(Records contained in a dataset)
·····

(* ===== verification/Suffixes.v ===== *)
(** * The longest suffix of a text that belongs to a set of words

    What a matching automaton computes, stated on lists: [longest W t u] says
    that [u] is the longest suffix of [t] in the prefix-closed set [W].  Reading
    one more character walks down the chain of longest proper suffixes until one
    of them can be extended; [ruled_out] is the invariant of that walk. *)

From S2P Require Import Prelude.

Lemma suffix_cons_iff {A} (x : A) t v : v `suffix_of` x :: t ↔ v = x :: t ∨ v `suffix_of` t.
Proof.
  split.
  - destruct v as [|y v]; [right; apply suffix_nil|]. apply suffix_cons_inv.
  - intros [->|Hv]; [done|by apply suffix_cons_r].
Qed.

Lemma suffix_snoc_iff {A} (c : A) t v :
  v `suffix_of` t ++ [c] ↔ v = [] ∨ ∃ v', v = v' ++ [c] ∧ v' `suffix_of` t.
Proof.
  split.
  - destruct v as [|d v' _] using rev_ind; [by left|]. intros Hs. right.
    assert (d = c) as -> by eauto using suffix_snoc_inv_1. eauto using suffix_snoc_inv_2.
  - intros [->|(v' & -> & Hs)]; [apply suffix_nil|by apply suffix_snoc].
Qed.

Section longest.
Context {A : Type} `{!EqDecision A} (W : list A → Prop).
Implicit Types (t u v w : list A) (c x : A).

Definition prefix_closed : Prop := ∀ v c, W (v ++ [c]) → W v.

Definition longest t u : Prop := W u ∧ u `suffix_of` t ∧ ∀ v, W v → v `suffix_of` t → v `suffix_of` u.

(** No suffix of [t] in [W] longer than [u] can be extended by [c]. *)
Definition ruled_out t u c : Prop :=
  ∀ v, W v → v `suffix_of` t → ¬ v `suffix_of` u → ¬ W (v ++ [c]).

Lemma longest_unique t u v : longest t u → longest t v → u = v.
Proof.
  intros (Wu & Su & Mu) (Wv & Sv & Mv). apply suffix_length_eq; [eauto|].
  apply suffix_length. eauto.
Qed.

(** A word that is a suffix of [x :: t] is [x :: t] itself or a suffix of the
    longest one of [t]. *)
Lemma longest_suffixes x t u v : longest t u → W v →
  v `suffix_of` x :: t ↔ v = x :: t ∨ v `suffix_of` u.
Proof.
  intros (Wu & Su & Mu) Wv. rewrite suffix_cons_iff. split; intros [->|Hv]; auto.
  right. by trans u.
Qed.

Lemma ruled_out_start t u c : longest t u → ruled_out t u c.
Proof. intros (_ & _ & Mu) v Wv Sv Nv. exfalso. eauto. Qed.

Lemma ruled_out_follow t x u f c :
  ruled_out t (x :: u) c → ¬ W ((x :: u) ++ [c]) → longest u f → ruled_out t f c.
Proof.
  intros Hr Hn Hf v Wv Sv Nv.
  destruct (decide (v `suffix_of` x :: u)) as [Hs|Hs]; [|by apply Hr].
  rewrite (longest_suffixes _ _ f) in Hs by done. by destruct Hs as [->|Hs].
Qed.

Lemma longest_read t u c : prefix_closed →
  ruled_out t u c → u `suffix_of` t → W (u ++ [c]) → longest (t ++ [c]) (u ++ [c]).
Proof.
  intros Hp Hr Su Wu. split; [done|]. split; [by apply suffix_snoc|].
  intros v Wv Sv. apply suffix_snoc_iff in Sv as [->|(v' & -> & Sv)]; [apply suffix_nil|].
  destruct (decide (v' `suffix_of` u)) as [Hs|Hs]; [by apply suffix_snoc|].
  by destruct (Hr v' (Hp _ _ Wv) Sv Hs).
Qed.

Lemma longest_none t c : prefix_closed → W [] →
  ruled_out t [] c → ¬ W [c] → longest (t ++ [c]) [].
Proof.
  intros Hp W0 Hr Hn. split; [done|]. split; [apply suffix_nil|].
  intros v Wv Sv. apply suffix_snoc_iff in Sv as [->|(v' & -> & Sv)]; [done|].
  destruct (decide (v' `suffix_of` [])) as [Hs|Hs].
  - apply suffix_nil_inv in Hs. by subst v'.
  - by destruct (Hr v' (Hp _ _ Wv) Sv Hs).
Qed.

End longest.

·····

Pull every line with the string "decide" from the data above.

◆ **Output of the exercise**:
  destruct (decide (v `suffix_of` x :: u)) as [Hs|Hs]; [|by apply Hr].
  destruct (decide (v' `suffix_of` u)) as [Hs|Hs]; [by apply suffix_snoc|].
  destruct (decide (v' `suffix_of` [])) as [Hs|Hs].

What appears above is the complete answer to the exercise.